The Cannes Film Festival, which will kick off Tuesday, is such a colossal extravaganza that taking measure of its ups and downs is notoriously difficult. It's a showcase of the world's best cinema. It's a red-carpet spectacular. It's a French Riviera hive of dealmaking.
But by at least some metrics, Cannes -- following a canceled 2020 festival, a much-diminished 2021 edition and a triumphant 2022 return -- is finally all the way back.
"Let's just say it's gotten very hard to get restaurant reservations again," says Christine Vachon, the veteran producer and longtime collaborator of Todd Haynes.
When the 76th Cannes Film Festival opens Tuesday with the premiere of "Jeanne du Barry," a historical drama by Maiwenn starring Johnny Depp, the gleaming Cote d'Azur pageant can feel confident that it has weathered the storms of the pandemic and the perceived threat of streaming. (Netflix and Cannes remain at an impasse.)
Last year's festival, a banner one by most judgments, produced three Oscar best-picture nominees ("Top Gun: Maverick," "Elvis" and the Palme d'Or winner "Triangle of Sadness" ), again proving Cannes as the premiere global launching pad for films big and small.

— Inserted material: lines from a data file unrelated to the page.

(* ===== verification/Epochs.v ===== *)
(** * Epochs: [src/epoch_reader/src/reader.rs] and
      [src/rangeserver/src/epoch_supplier.rs] with [epoch_supplier/reader.rs]

    A reader increments a counter of its own and returns what it then loads. The
    trait [EpochSupplier] demands the Global Epoch Invariant of the values that
    are returned. A call is two atomic operations, between which other calls
    run. *)

From stdpp Require Import base tactics list numbers option gmap sets relations.
From S2P Require Import Prelude Common.

Module Epochs.
Import Common.

(** [AtomicU64] *)
Record EpochReader := mkEpochReader { epoch : Z }.

Definition new : EpochReader := mkEpochReader 0.

(** [fetch_add(1)] and [load], the two halves of [read_epoch] *)
Definition read_add (r : EpochReader) : EpochReader := mkEpochReader (wrap_u64 (epoch r + 1)).
Definition read_load (r : EpochReader) : Z := epoch r.

(** [read_epoch], with no other call in between *)
Definition read_epoch (r : EpochReader) : EpochReader * Z :=
  let r' := read_add r in (r', read_load r').

(** [wait_until_epoch] of the reader returns at once *)
Definition wait_until_epoch (target timeout : Z) (r : EpochReader) : EpochReader := r.

(** ** Calls, interleaved *)

(** a call of one of the readers, whether it has incremented, and the largest
    value that had been returned when it began *)
Record Call := mkCall { reader : positive; added : bool; floor : Z }.

Record System := mkSystem {
  readers : gmap positive EpochReader;
  calls : list Call;
  returned : Z                         (** the largest value returned *)
}.

Definition reader_of (n : positive) (s : System) : EpochReader := default new (readers s !! n).

(** the label of a step is the call that returned and its value *)
Inductive step (used : positive -> Prop) : System -> option (Call * Z) -> System -> Prop :=
| step_begin n s :
    used n ->
    step used s None (mkSystem (readers s) (mkCall n false (returned s) :: calls s) (returned s))
| step_add n f cs s :
    calls s ≡ₚ mkCall n false f :: cs ->
    step used s None
      (mkSystem (<[n := read_add (reader_of n s)]> (readers s)) (mkCall n true f :: cs) (returned s))
| step_return n f cs s :
    calls s ≡ₚ mkCall n true f :: cs ->
    step used s (Some (mkCall n true f, read_load (reader_of n s)))
      (mkSystem (readers s) cs (Z.max (returned s) (read_load (reader_of n s)))).

Definition steps (used : positive -> Prop) (s s' : System) : Prop :=
  rtc (fun s s' => exists l, step used s l s') s s'.

Definition initial : System := mkSystem ∅ [] 0.

(** the Global Epoch Invariant for a call that returns [e]: at least one less
    than every value returned before it began *)
Definition global_epoch_invariant (c : Call) (e : Z) : Prop := (floor c - 1 <= e)%Z.

(** ** Lemmas *)

(** one reader: its counter is at least what was returned, and above what was
    returned before a call that has incremented it *)
Record epoch_inv (n : positive) (s : System) : Prop := {
  ei_reader c : c ∈ calls s -> reader c = n;
  ei_returned : (0 <= returned s <= epoch (reader_of n s))%Z;
  ei_floor c : c ∈ calls s -> (floor c <= returned s)%Z;
  ei_added c : c ∈ calls s -> added c = true -> (floor c < epoch (reader_of n s))%Z
}.

Lemma read_add_small r : (0 <= epoch r < 2 ^ 64 - 1)%Z -> epoch (read_add r) = (epoch r + 1)%Z.
Proof. intros Hr. cbn. unfold wrap_u64. rewrite Z.mod_small; lia. Qed.

Lemma epoch_inv_step n s l s' :
  step (eq n) s l s' -> (epoch (reader_of n s) < 2 ^ 64 - 1)%Z -> epoch_inv n s -> epoch_inv n s'.
Proof.
  intros Hs Hb [Hr Hret Hf Ha]. destruct Hs as [n' s <-|n' f cs s Hp|n' f cs s Hp].
  - split; cbn; [|done| |].
    + intros c [-> | Hc]%elem_of_cons; [done|by apply Hr].
    + intros c [-> | Hc]%elem_of_cons; [cbn; lia|by apply Hf].
    + intros c [-> | Hc]%elem_of_cons; [done|by apply Ha].
  - assert (n' = n) as -> by (apply (Hr (mkCall n' false f)); rewrite Hp; left).
    assert (epoch (reader_of n (mkSystem (<[n := read_add (reader_of n s)]> (readers s))
      (mkCall n true f :: cs) (returned s))) = epoch (reader_of n s) + 1)%Z as E.
    { unfold reader_of at 1. cbn [readers]. rewrite lookup_insert_eq. cbn [default].
      apply read_add_small. lia. }
    split; rewrite ?E; cbn [calls returned].
    + intros c [-> | Hc]%elem_of_cons; [done|]. apply Hr. rewrite Hp. by right.
    + lia.
    + intros c [-> | Hc]%elem_of_cons; [apply (Hf (mkCall n false f)); rewrite Hp; left|].
      apply Hf. rewrite Hp. by right.
    + intros c [-> | Hc]%elem_of_cons Hc'.
      * assert (f <= returned s)%Z by (apply (Hf (mkCall n false f)); rewrite Hp; left). cbn. lia.
      * assert (floor c <= returned s)%Z by (apply Hf; rewrite Hp; by right). lia.
  - assert (n' = n) as -> by (apply (Hr (mkCall n' true f)); rewrite Hp; left).
    assert (forall c, c ∈ cs -> c ∈ calls s) as Hsub by (intros c Hc; rewrite Hp; by right).
    split; cbn [calls returned]; change (reader_of n (mkSystem (readers s) _ _)) with (reader_of n s).
    + eauto.
    + unfold read_load. lia.
    + intros c Hc. pose proof (Hf c (Hsub c Hc)). lia.
    + eauto.
Qed.

(** a whole call of a reader *)
Lemma read_steps used n m z e :
  used n -> epoch (default new (m !! n)) = e -> (0 <= e < 2 ^ 64 - 1)%Z ->
  steps used (mkSystem m [] z)
    (mkSystem (<[n := mkEpochReader (e + 1)]> m) [] (Z.max z (e + 1))).
Proof.
  intros Hn He Hb. eapply rtc_l; [eexists; by apply (step_begin used n)|]. cbn.
  eapply rtc_l; [eexists; by apply (step_add used n z [])|]. cbn.
  unfold reader_of. cbn [readers].
  assert (read_add (default new (m !! n)) = mkEpochReader (e + 1)) as ->.
  { unfold read_add. rewrite He. f_equal. unfold wrap_u64. rewrite Z.mod_small; lia. }
  apply rtc_once. eexists.
  pose proof (step_return used n z [] (mkSystem (<[n := mkEpochReader (e + 1)]> m) [mkCall n true z] z)
    (Permutation_refl _)) as Hs.
  unfold reader_of in Hs. cbn in Hs. rewrite lookup_insert_eq in Hs. exact Hs.
Qed.

Lemma reads_steps (k : nat) :
  (Z.of_nat k < 2 ^ 64)%Z ->
  exists m, steps (fun _ => True) initial (mkSystem m [] (Z.of_nat k)) /\
    m !! 2%positive = None /\ epoch (default new (m !! 1%positive)) = Z.of_nat k.
Proof.
  induction k as [|k IH]; intros Hk; [exists ∅; by split_and!; [apply rtc_refl| |]|].
  destruct IH as (m & Hs & H2 & H1); [lia|].
  exists (<[1%positive := mkEpochReader (Z.of_nat k + 1)]> m). split_and!.
  - eapply rtc_trans; [exact Hs|]. replace (Z.of_nat (S k)) with (Z.max (Z.of_nat k) (Z.of_nat k + 1)) by lia.
    apply read_steps; [done|done|lia].
  - by rewrite lookup_insert_ne.
  - rewrite lookup_insert_eq. cbn. lia.
Qed.

(** ** Properties *)

(** One reader keeps the Global Epoch Invariant. However its calls
    interleave, a call returns a value above every value that was returned
    before it began, as long as the counter has not reached its end. *)
Theorem one_reader_keeps_invariant n s c e s' :
  rtc (fun s s' => (exists l, step (eq n) s l s') /\ (epoch (reader_of n s) < 2 ^ 64 - 1)%Z)
    initial s ->
  step (eq n) s (Some (c, e)) s' -> (floor c < e)%Z /\ global_epoch_invariant c e.
Proof.
  intros Hr Hs. assert (epoch_inv n s) as Hinv.
  { assert (epoch_inv n initial) as H0.
    { split; cbn; try by intros ? ?%not_elem_of_nil. unfold reader_of. cbn. rewrite lookup_empty. cbn. lia. }
    clear Hs. induction Hr as [|s1 s2 s3 [[l Hl] Hb] _ IH]; [done|]. apply IH. by eapply epoch_inv_step. }
  inversion Hs as [|? ? ? ?|n' f cs ? Hp]; subst.
  assert (mkCall n' true f ∈ calls s) as Hin by (rewrite Hp; left).
  pose proof (ei_reader _ _ Hinv _ Hin) as E. cbn in E. subst n'.
  pose proof (ei_added _ _ Hinv _ Hin eq_refl) as Hlt. unfold global_epoch_invariant, read_load.
  cbn in *. lia.
Qed.

(** Two readers break the Global Epoch Invariant. Every process has a reader
    with a counter of its own, so after [k] reads of one reader the first read of
    another returns one, which is more than one behind when [k] is three or
    more. *)
Theorem two_readers_break_invariant (k : nat) :
  (3 <= Z.of_nat k < 2 ^ 64)%Z ->
  exists s c s', steps (fun _ => True) initial s /\
    step (fun _ => True) s (Some (c, 1%Z)) s' /\ floor c = Z.of_nat k /\
    ~ global_epoch_invariant c 1.
Proof.
  intros Hk. destruct (reads_steps k) as (m & Hs & H2 & _); [lia|].
  set (c := mkCall 2 true (Z.of_nat k)).
  exists (mkSystem (<[2%positive := mkEpochReader 1]> m) [c] (Z.of_nat k)), c.
  exists (mkSystem (<[2%positive := mkEpochReader 1]> m) [] (Z.max (Z.of_nat k) 1)).
  split_and!; [| |done|unfold global_epoch_invariant; cbn; lia].
  - eapply rtc_trans; [exact Hs|]. eapply rtc_l; [eexists; by apply (step_begin _ 2%positive)|].
    apply rtc_once. eexists.
    pose proof (step_add (fun _ => True) 2 (Z.of_nat k) []
      (mkSystem m [mkCall 2 false (Z.of_nat k)] (Z.of_nat k)) (Permutation_refl _)) as Ha.
    unfold reader_of in Ha. cbn in Ha. rewrite H2 in Ha. exact Ha.
  - pose proof (step_return (fun _ => True) 2 (Z.of_nat k) []
      (mkSystem (<[2%positive := mkEpochReader 1]> m) [c] (Z.of_nat k)) (Permutation_refl _)) as Hr.
    unfold reader_of in Hr. cbn in Hr. rewrite lookup_insert_eq in Hr. exact Hr.
Qed.

(** ** Witnesses *)

Definition sample_call : Call := mkCall 1 true 0.
Definition sample_added : System := mkSystem (<[1%positive := read_add new]> ∅) [sample_call] 0.

Lemma one_reader_keeps_invariant_witness :
  exists s', step (eq 1%positive) sample_added (Some (sample_call, 1%Z)) s' /\ (0 < 1)%Z.
Proof.
  assert (step (eq 1%positive) sample_added (Some (sample_call, 1%Z))
    (mkSystem (<[1%positive := read_add new]> ∅) [] 1)) as Hs by (by apply step_return).
  exists (mkSystem (<[1%positive := read_add new]> ∅) [] 1). split; [exact Hs|].
  apply (one_reader_keeps_invariant 1 sample_added sample_call 1 _) in Hs as [Hlt _]; [exact Hlt|].
  eapply rtc_l; [split; [eexists; by apply (step_begin _ 1%positive)|done]|].
  apply rtc_once. split; [|done]. eexists.
  exact (step_add (eq 1%positive) 1 0 [] (mkSystem ∅ [mkCall 1 false 0] 0) (Permutation_refl _)).
Defined.

Lemma two_readers_break_invariant_witness :
  exists s c s', steps (fun _ => True) initial s /\
    step (fun _ => True) s (Some (c, 1%Z)) s' /\ floor c = 3%Z.
Proof.
  destruct (two_readers_break_invariant 3) as (s & c & s' & Hs & Hr & Hf & _); [lia|].
  exists s, c, s'. auto.
Defined.

End Epochs.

This year's festival is headlined by a pair of marquee premieres: Martin Scorsese's Osage Nation 1920s epic "Killers of the Flower Moon," with Leonardo DiCaprio and Robert De Niro, and James Mangold's "Indiana Jones and the Dial of Destiny," starring Harrison Ford in his final performance as the character.
But as blockbuster as Cannes can be, even those films suggest the wide spectrum of cinema on hand. Both Scorsese and Mangold were first in Cannes decades ago to premiere their early breakthrough films in the Directors Fortnight sidebar. Scorsese with 1973's "Mean Streets," Mangold with 1995's "Heavy."